Para o funcionamento da escola, já há muito que estava destinada uma casa desabitada, cujos donos tinham emigrado para o Brasil, como era moda nesse tempo. A casa que, devidamente autorizada pelos donos, iria agora servir de escola, tinha uma cozinha com uma boa lareira e uma sala grande onde caberiam bem as duas dezenas de garotos em idade escolar, isto é, dos sete aos quinze anos.
Naquele domingo de sol outonal, o povo juntou-se no largo do terreiro, depois da missa das dez, para se arranjar então uma habitação decente para a senhora professora e o marido.
Não tardaram muito em chegar à conclusão de que a casa que reunia melhores condições de habitabilidade, era o palheiro do senhor Benedito que, além de ter uma porta de entrada em madeira, tinha também uma grande janela virada para o terreiro, de onde se avistava grande parte do povoado.
Além disso, o palheiro, que já há alguns anos deixara de servir como tal, era bem construído, com o telhado ainda em bom estado e as paredes eram em pedra miúda de xisto.
Por outro lado, ficava ali na parte mais baixa do largo, bem no centro da aldeia, a dois passos da escola e bem juntinho ao ribeiro que por ali corria todo o ano. Como o chão era térreo, os homens concordaram em construir-lhe um sobrado de madeira no canto onde iria ficar a cama, enquanto as mulheres combinaram em fazer depois um arranjo condigno e uma limpeza geral.
A realidade, é que o palheiro, tornado habitação, nem parecia o mesmo, ao qual não faltava agora uma lareirazita e uma boa braçada de lenha, não apenas para se cozinhar, mas também para as primeiras impressões do frio que em breve bateria à porta, uma pequena arca de madeira para a roupa, um armário para os cacos da louça e uma cama de ferro pintada de azul.
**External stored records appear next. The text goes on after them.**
Lemma quit_recv J ev s y rt :
  quit_ok J ev s y → ∃ y', wsys_step (st_recv rt) y = Ok (y', None) ∧ closes J ev s y y'.
Proof.
  intros Hq. destruct y as [[t sq] th rs]. assert (sq = quitting J ev s) as -> by apply (qk_view _ _ _ _ Hq).
  cbn [wsys_step ws_proxy ws_threads ws_reports]. destruct (th !! rt) as [x|] eqn:Hx; [|by eexists; split; [|left]]. cbn [mbind option_bind].
  destruct (quit_thread _ _ _ _ _ _ _ _ Hq Hx) as (i & c & -> & Hi & E1 & E2 & Hc & Hr & Hb & HJ). unfold worker_recv.
  destruct (wt_inbox x) as [|m rest] eqn:Ein; [by eexists; split; [|left]|].
  destruct c as [p| | |]; cbn [closing_thread] in Hc; [|by destruct Hc as [_ Hc]; rewrite Ein in Hc..].
  destruct (wt_phase x) eqn:Eph; rewrite ?Ein in Hc; try done; [|by eexists; split; [|left]|].
  - injection Hc as -> ->. cbn [worker_wait_for]. rewrite bytes_eqb_refl. eexists. split; [done|]. right. split.
    + exists J, ev, s. apply (quit_thread_step J ev s t th rs i x (with_phase ph_start (with_inbox (pending_inbox p) x)) (cl_waiting p)); try done.
      * by intros m Hm%elem_of_nil.
      * by rewrite app_nil_r.
    + apply (to_come_thread t _ th rs _ x); [done|]. unfold thread_rank. rewrite Eph, Ein. by destruct p; vm_compute.
  - destruct p; cbn [pending_inbox] in Hc; [injection Hc as -> ->|injection Hc as -> ->|done].
    + cbn [worker_wait_for]. rewrite bytes_eqb_refl. eexists. split; [done|]. right. split.
      * exists J, ev, s. apply (quit_thread_step J ev s t th rs i x (with_phase ph_work (with_inbox [] x)) cl_work); try done.
        -- by intros m Hm%elem_of_nil.
        -- by rewrite app_nil_r.
        -- by rewrite HJ.
      * apply (to_come_thread t _ th rs _ x); [done|]. unfold thread_rank. rewrite Eph, Ein. vm_compute. done.
    + change (worker_wait_for (B "RUN") [B "QUIT"]) with wait_quit. cbv iota. eexists. split; [done|]. right. split.
      * exists J, ev, s. apply (quit_thread_step J ev s t th rs i x (with_phase ph_gone (with_inbox [] x)) cl_quitting); try done.
        -- intros m Hm. apply list_elem_of_singleton in Hm as ->. by eexists.
        -- rewrite reports_of_app, Hr. cbn [closing_reports app fmap list_fmap]. by rewrite reports_of_own.
        -- by rewrite HJ.
      * apply (to_come_thread t _ th rs _ x); [done|]. unfold thread_rank. rewrite Eph, Ein. vm_compute. done.
Qed.

Lemma quit_start_step J ev s y rt :
  quit_ok J ev s y → ∃ y', wsys_step (st_start rt) y = Ok (y', None) ∧ closes J ev s y y'.
Proof.
  intros Hq. destruct y as [[t sq] th rs]. assert (sq = quitting J ev s) as -> by apply (qk_view _ _ _ _ Hq).
  cbn [wsys_step ws_proxy ws_threads ws_reports]. destruct (th !! rt) as [x|] eqn:Hx; [|by eexists; split; [|left]].
  destruct (decide _) as [Eph|]; [|by eexists; split; [|left]]. eexists. split; [done|]. right.
  destruct (quit_thread _ _ _ _ _ _ _ _ Hq Hx) as (i & c & -> & Hi & E1 & E2 & Hc & Hr & Hb & HJ).
  destruct c as [p| | |]; cbn [closing_thread] in Hc; [|by destruct Hc; congruence..]. rewrite Eph in Hc. split.
  - exists J, ev, s. rewrite <-(app_nil_r rs). apply (quit_thread_step J ev s t th rs i x (with_phase ph_wait_run x) (cl_waiting p)); try done.
    + by intros m Hm%elem_of_nil.
    + by rewrite app_nil_r.
  - rewrite <-(app_nil_r rs) at 2. apply (to_come_thread t _ th rs _ x); [done|]. unfold thread_rank. rewrite Eph. cbn [with_phase wt_phase wt_inbox phase_rank].
    change (ranks report_rank []) with 0%nat. lia.
Qed.

Lemma mark_out J i r : i ∉ J → mark J i.1 i.2 r = r.
Proof using Type. clear. intros Hi. unfold mark. rewrite decide_False; [done|]. by destruct i. Qed.

Lemma quit_work J ev s y rt :
  quit_ok J ev s y → ∃ y' a, wsys_step (st_work rt) y = Ok (y', a) ∧ closes J ev s y y'.
Proof.
  intros Hq. destruct y as [[t sq] th rs]. assert (sq = quitting J ev s) as -> by apply (qk_view _ _ _ _ Hq).
  cbn [wsys_step ws_proxy ws_threads ws_reports]. destruct (th !! rt) as [x|] eqn:Hx; [|by eexists _, _; split; [|left]].
  destruct (decide _) as [Eph|]; [|by eexists _, _; split; [|left]].
  destruct (quit_thread _ _ _ _ _ _ _ _ Hq Hx) as (i & c & -> & Hi & E1 & E2 & Hc & Hr & Hb & HJ).
  destruct c as [p| | |]; cbn [closing_thread] in Hc; [by rewrite Eph in Hc| |by destruct Hc; congruence..]. destruct Hc as [_ Ein].
  assert (i ∉ J) as HnJ by (intros HiJ; by apply HJ in HiJ). rewrite E1, E2, quitting_get_run.
  destruct (proj1 (worker_exists_run s i.1 i.2)) as [run Hg]; [by destruct i|]. rewrite Hg. cbn [fmap option_fmap option_map].
  rewrite mark_out by done.
  assert (load_ok run) as Hl.
  { apply (ld_run _ (to_loads _ _ _ _ (qk_timed _ _ _ _ Hq)) i.1 i.2); [|done]. by destruct i. }
  unfold worker_iteration. destruct (worker_work_ok run (wt_message x) Hl) as (a & m & ->). cbn [mbind outcome_bind].
  eexists _, _. split; [done|]. right. split.
  - exists J, ev, s. apply (quit_thread_step J ev s t th rs i x (mkThread (wt_tagged x) (wt_index x) ph_wait_run (wt_inbox x) m) (cl_waiting pd_ran)); try done.
    + intros m' Hm. apply list_elem_of_singleton in Hm as ->. by eexists.
    + rewrite reports_of_app, Hr. cbn [closing_reports app fmap list_fmap]. by rewrite reports_of_own.
  - apply (to_come_thread t _ th rs _ x); [done|]. unfold thread_rank. rewrite Eph, Ein. vm_compute. done.
Qed.

Lemma quitting_route (i : bool * nat) J ev s :
  worker_exists s i → Z.of_nat (S i.2) < 2 ^ 32 → parse_route (quitting J ev s) (routing_id i.1 i.2) = Ok (Some i).
Proof using Type.
  clear. intros Hi Hlt. rewrite (parse_route_id i.1); [by destruct i| |done]. unfold worker_exists, quitting in *. cbn. by rewrite !length_imap.
Qed.

(** The messages of other workers than the one whose report is taken. *)
Lemma reports_of_rest (i j : bool * nat) c rs :
  j ≠ i → reports_of (routing_id j.1 j.2) rs = reports_of (routing_id j.1 j.2) ([routing_id i.1 i.2; c] :: rs).
Proof using Type. clear. intros Hne. rewrite reports_of_other; [done|]. intros E. by apply route_inj in E. Qed.

Lemma deliver_inert k th : Forall inert k → foldr deliver th k = th.
Proof using Type. clear. induction 1 as [|e k He _ IH]; [done|]. cbn. rewrite IH. by destruct e. Qed.

Lemma completions_quit e k : (∀ p, e ≠ ev_completion p) → completions (e :: k) = completions k.
Proof using Type.
  clear. intros He. unfold completions. cbn [rev]. rewrite omap_app. cbn. destruct e; rewrite ?app_nil_r; try done. by destruct (He p).
Qed.

Lemma quit_ran_state J ev s s' t t' th rs i k :
  quit_ok J ev s (mkWsys (t, quitting J ev s) th ([routing_id i.1 i.2; B "RAN"] :: rs)) → worker_exists s i →
  timed_ok names res gen (t', s') → (∀ j, busy_in s' j = busy_in s j - if decide (j = i) then 1 else 0) →
  length (tagged_workers s') = length (tagged_workers s) → (∀ j, worker_exists s' j ↔ worker_exists s j) →
  let y' := mkWsys (t', quitting J k s') (post (B "QUIT") (routing_id i.1 i.2) th) rs in
  quit_ok J k s' y' ∧ to_come (mkWsys (t, quitting J ev s) th ([routing_id i.1 i.2; B "RAN"] :: rs)) = S (to_come y').
Proof using Type.
  clear -names. intros Hq Hi Ht Hbs Hl Hex y'. destruct (qk_workers _ _ _ _ Hq i Hi) as (x & c & Hx & E1 & E2 & Hc & Hr & Hb & HJ).
  cbn [ws_threads ws_reports] in *. rewrite reports_of_own in Hr.
  assert (c = cl_waiting pd_ran ∧ reports_of (routing_id i.1 i.2) rs = []) as [-> Hrs].
  { destruct c as [[]| | |]; try done. injection Hr as Hr. by split. }
  assert (post (B "QUIT") (routing_id i.1 i.2) th = <[routing_id i.1 i.2 := with_inbox (wt_inbox x ++ [[B "QUIT"]]) x]> th) as Ep.
  { unfold post. rewrite <-(insert_id _ _ _ Hx) at 1. by rewrite alter_insert_eq. }
  subst y'. rewrite Ep. split.
  - destruct Hq as [H1 H2 H3 H4 H5 H6 H7]. split; cbn [ws_proxy ws_threads ws_reports fst snd] in *; try done; [by rewrite Hl| | | |].
    + intros j Hj%Hex. destruct (decide (j = i)) as [->|Hne].
      * exists (with_inbox (wt_inbox x ++ [[B "QUIT"]]) x), (cl_waiting pd_quit). rewrite lookup_insert_eq. split_and!; try done.
        -- cbn [closing_thread] in *. cbn [with_inbox wt_phase wt_inbox]. destruct (wt_phase x); try done; by rewrite Hc.
        -- rewrite Hbs, Hb, decide_True by done. done.
        -- by rewrite HJ.
      * eapply worker_closing_frame; [by apply H4| |by apply reports_of_rest|rewrite Hbs, decide_False by done; lia|done].
        rewrite lookup_insert_ne; [done|]. intros E. by apply route_inj in E.
    + intros rt z [(<- & _)|(_ & Hz)]%lookup_insert_Some; [exists i; by rewrite Hex|]. destruct (H5 rt z Hz) as (j & Hj & ->). exists j. by rewrite Hex.
    + intros m Hm. destruct (H6 m) as (j & c & Hj & ->); [by right|]. exists j, c. by rewrite Hex.
    + intros j Hj. rewrite Hex. by apply H7.
  - unfold to_come, threads_rank. cbn [ws_threads ws_reports]. pose proof (map_ranks_insert thread_rank _ _ (with_inbox (wt_inbox x ++ [[B "QUIT"]]) x) th Hx) as Hk.
    unfold thread_rank at 2 4 in Hk. cbn [with_inbox wt_phase wt_inbox] in Hk. rewrite ranks_app in Hk.
    change (ranks msg_rank [[B "QUIT"]]) with 2%nat in Hk.
    change (ranks report_rank ([routing_id i.1 i.2; B "RAN"] :: rs)) with (3 + ranks report_rank rs)%nat. lia.
Qed.

Lemma route_bound J ev s y i : quit_ok J ev s y → worker_exists s i → Z.of_nat (S i.2) < 2 ^ 32.
Proof using Hslots.
  intros Hq Hi. unfold worker_exists in Hi. destruct i as [[] w]; cbn [fst snd] in *; [pose proof (qk_tagged _ _ _ _ Hq); lia|].
  destruct (inv_acct _ _ _ _ (to_inv _ _ _ _ (qk_timed _ _ _ _ Hq))) as [Hc _]. cbn [snd] in Hc.
  pose proof (pool_size _ _ _ (a_pool _ _ _ _ _ Hc)). pose proof (a_cap _ _ _ _ _ Hc). lia.
Qed.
No dia sete de outubro de mil novecentos e cinquenta e dois, a meio da manhã, a abertura da primeira escola da Sobreda foi solene e festiva, com a presença do senhor delegado escolar do senhor padre, do senhor regedor e de um representante da câmara municipal, que assim se juntaram à população local, para festejarem tão importante acontecimento.
Os dois sinos da igreja, normalmente entalados e mudos nas ogivas graníticas da sua torre, repicavam agora freneticamente, como que a quererem acordar a serra de Bornes da sua milenária letargia e que se ergue, imponente, do lado poente da aldeia, escondendo mais cedo o sol do casario, encurtando assim as tardes, antecipando as noites e matando o horizonte como uma enorme e escura cortina.
Muito antes de os sinos parecerem malucos a tocar, logo pela manhã, alguém tinha mandado vir o chicheiro de Salselas para matar um carneiro que mais parecia um vitelo e então o largo encheu-se de gente, a ver sangrar o animal, as mulheres a tirarem-lhe as tripas e a levá-lo numa bacia de lata para o temperar e meter no forno. Só depois é que foram todos à missa.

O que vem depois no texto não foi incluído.